Open selipot opened 1 year ago

selipot commented 1 year ago

I am following the example dataformat-numerical.ipynb to convert the output of an ocean parcels simulation to a ragged array and save to a NetCDF file but I do not understand how the time variable is handled and/or if the units can be specified. The NetCDF file written by parcels contain the variable time in units of seconds since a pivot date but the NetCDF file written by clouddrift after converting to a ragged array seems to be in minutes since the origin of the experiment. I dug through dataformat.py to understand but could not figure it out.

milancurcic commented 1 year ago

I'll play with it and let you know what I find.

selipot commented 1 year ago

The latest version of ocean parcels now outputs in zarr format, see https://github.com/OceanParcels/parcels/releases/tag/v2.4.0. It is a priority to write a new recipe that takes such zarr output (still written as a sparse 2D array) into a RaggedArray. We also should add a functionality to output the RaggedArray to zarr with RaggedArray.to_zarr()

philippemiron commented 1 year ago

I am following the example dataformat-numerical.ipynb to convert the output of an ocean parcels simulation to a ragged array and save to a NetCDF file but I do not understand how the time variable is handled and/or if the units can be specified. The NetCDF file written by parcels contain the variable time in units of seconds since a pivot date but the NetCDF file written by clouddrift after converting to a ragged array seems to be in minutes since the origin of the experiment. I dug through dataformat.py to understand but could not figure it out.

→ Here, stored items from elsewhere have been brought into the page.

(** * go-cmap: a sharded concurrent map, embedded and verified

    The development follows the four source files of package [cmap]:
    pairs (singly linked key/element nodes), buckets (one chain of pairs
    with a size counter), segments (an array of buckets behind one mutex)
    and the map facade (a fixed array of segments).

    Pairs live in a heap indexed by addresses, because the code links,
    copies and overwrites them in place.  Buckets, segments and the map are
    records threaded through the operations; every operation is a state
    transformer whose result says whether the call returned, panicked,
    parked forever on a mutex, or ran out of fuel while walking a chain. *)

From Stdlib Require Import ZArith Lia.
From stdpp Require Import base list strings gmap pretty.

Local Open Scope Z_scope.

(** ** Machine integers *)

Definition wrap64 (z : Z) : Z := z mod 2 ^ 64.
Definition wrap32 (z : Z) : Z := z mod 2 ^ 32.

(** [math.MaxUint32] and [^uint64(0)]. *)
Definition MaxUint32 : Z := 4294967295.
Definition MaxUint64 : Z := 18446744073709551615.

(** [atomic.AddUint64(&x, d)]: the new value of [x]. *)
Definition AddUint64 (x d : Z) : Z := wrap64 (x + d).

(** [int(u)] for a [uint64] value [u]: reinterpretation as a signed word. *)
Definition int_of_uint64 (u : Z) : Z :=
  if u <? 2 ^ 63 then u else u - 2 ^ 64.

(** ** Errors and panics *)

Inductive error : Type :=
| IllegalParameterError (msg : string)
| IllegalPairTypeError (msg : string)
| PairRedistributorError (msg : string).

Definition newIllegalParameterError (errMsg : string) : error :=
  IllegalParameterError ("concurrent map: illegal parameter: " +:+ errMsg).

Definition newPairRedistributorError (errMsg : string) : error :=
  PairRedistributorError
    ("concurrent map: failing pair redistribution: " +:+ errMsg).

(** The value handed to [panic]: either an [error] (run-time errors are of
    that kind) with its [Error()] text, or any other value with the text
    [fmt.Sprintf("%s", p)] prints for it. *)
Inductive panic_value : Type :=
| PanicError (msg : string)
| PanicOther (repr : string).

Definition nil_dereference : panic_value :=
  PanicError "runtime error: invalid memory address or nil pointer dereference".
Definition divide_by_zero : panic_value :=
  PanicError "runtime error: integer divide by zero".
(** The bounds error of [a[i]] on a slice of length [n]; a negative index
    is reported without the length. *)
Definition index_out_of_range (i n : Z) : panic_value :=
  PanicError
    ("runtime error: index out of range [" +:+ pretty i +:+ "]" +:+
     (if i <? 0 then EmptyString else " with length " +:+ pretty n)).
Definition makeslice_out_of_range : panic_value :=
  PanicError "runtime error: makeslice: len out of range".

(** ** Outcomes of a call

    [Done a s]: the call returned [a] in state [s].  [Panics v s]: it
    panicked with [v] and the panic left the call.  [Blocks s]: the calling
    goroutine is parked on a mutex; [s] is the state it leaves behind.
    [Diverges s]: a chain walk used up its fuel. *)

Inductive outcome (S A : Type) : Type :=
| Done (a : A) (s : S)
| Panics (v : panic_value) (s : S)
| Blocks (s : S)
| Diverges (s : S).

Arguments Done {S A} a s.
Arguments Panics {S A} v s.
Arguments Blocks {S A} s.
Arguments Diverges {S A} s.

Definition M (S A : Type) : Type := S -> outcome S A.

Definition ret {S A} (a : A) : M S A := fun s => Done a s.

Definition bind {S A B} (m : M S A) (k : A -> M S B) : M S B :=
  fun s =>
    match m s with
    | Done a s' => k a s'
    | Panics v s' => Panics v s'
    | Blocks s' => Blocks s'
    | Diverges s' => Diverges s'
    end.

Definition panic {S A} (v : panic_value) : M S A := fun s => Panics v s.
Definition gets {S A} (f : S -> A) : M S A := fun s => Done (f s) s.
Definition modify {S} (f : S -> S) : M S unit := fun s => Done tt (f s).

Notation "x <- m ;; k" := (bind m (fun x => k))
  (at level 100, m at next level, right associativity).
Notation "m ;;; k" := (bind m (fun _ => k))
  (at level 100, right associativity).

(** Run a computation on a component [S] of a larger state [T]. *)
Definition zoom {S T A} (get : T -> S) (set : S -> T -> T) (m : M S A) : M T A :=
  fun t =>
    match m (get t) with
    | Done a s => Done a (set s t)
    | Panics v s => Panics v (set s t)
    | Blocks s => Blocks (set s t)
    | Diverges s => Diverges (set s t)
    end.

(** The state an outcome leaves behind, and what it returned, if it did. *)
Definition final_state {S A} (o : outcome S A) : S :=
  match o with
  | Done _ s | Panics _ s | Blocks s | Diverges s => s
  end.

Definition returned {S A} (o : outcome S A) : option A :=
  match o with
  | Done a _ => Some a
  | _ => None
  end.


(** ** What the package takes from outside these files

    The string hash, the constants and the redistributor interface are
    declared in files that are not part of this development; they are taken
    as parameters.  [Env] stands for the mutable state behind redistributor
    objects, which one redistributor may share between segments. *)

Class Externals : Type := {
  (** values an [interface{}] can hold, [nil] apart *)
  Elem : Type;
  (** [hash(key)], a [uint64] *)
  hash : string -> Z;
  MAX_CONCURRENCY : Z;
  DEFAULT_BUCKET_NUMBER : Z;
  float64 : Type;
  DEFAULT_BUCKET_LOAD_FACTOR : float64;
  (** non-nil values of the interface [PairRedistributor] *)
  PairRedistributor : Type;
  BucketStatus : Type;
  Env : Type;
}.

(** Addresses of pairs in the heap. *)
Abbreviation addr := nat (only parsing).

Section Pairs.
Context {Ext : Externals}.

(** ** Pairs (part_000)

    [element] is [None] for a nil pointer; [next] is [None] at the end of a
    chain. *)
Record pair : Type := mkPair {
  key : string;
  khash : Z;
  element : option Elem;
  next : option addr;
}.

Abbreviation heap := (list pair) (only parsing).

Definition set_element (e : option Elem) (p : pair) : pair :=
  {| key := key p; khash := khash p; element := e; next := next p |}.

Definition set_next (n : option addr) (p : pair) : pair :=
  {| key := key p; khash := khash p; element := element p; next := n |}.

(** Reading a field through a pointer: a pointer outside the heap faults. *)
Definition deref {A} (a : addr) (f : pair -> A) : M heap A :=
  fun h =>
    match h !! a with
    | Some p => Done (f p) h
    | None => Panics nil_dereference h
    end.

(** Method call on an interface value that may be nil. *)
Definition receiver (p : option addr) : M heap addr :=
  match p with
  | Some a => ret a
  | None => panic nil_dereference
  end.

Definition Key (a : addr) : M heap string := deref a key.
Definition Hash (a : addr) : M heap Z := deref a khash.
Definition Element (a : addr) : M heap (option Elem) := deref a element.
Definition Next (a : addr) : M heap (option addr) := deref a next.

When you open the netCDF with decode_times=False, you get the array of "offsets" directly. In that example, I then set the time attributes as: 'long_name': 'Time in days', 'units': 'days since 2021-01-01'. The 'units' is recognized later on by the NetCDF library to convert back the time if needed.

For the data used in the example Notebook: Screen Shot 2022-10-24 at 21 42 49

But as I said in the top of the Notebook, the format is very close to the output format of Ocean Parcels and OpenDrift, so with a Parcels file the origin might be different. I don't remember now if by default it is a constant origin or it is set to the start of the experiment.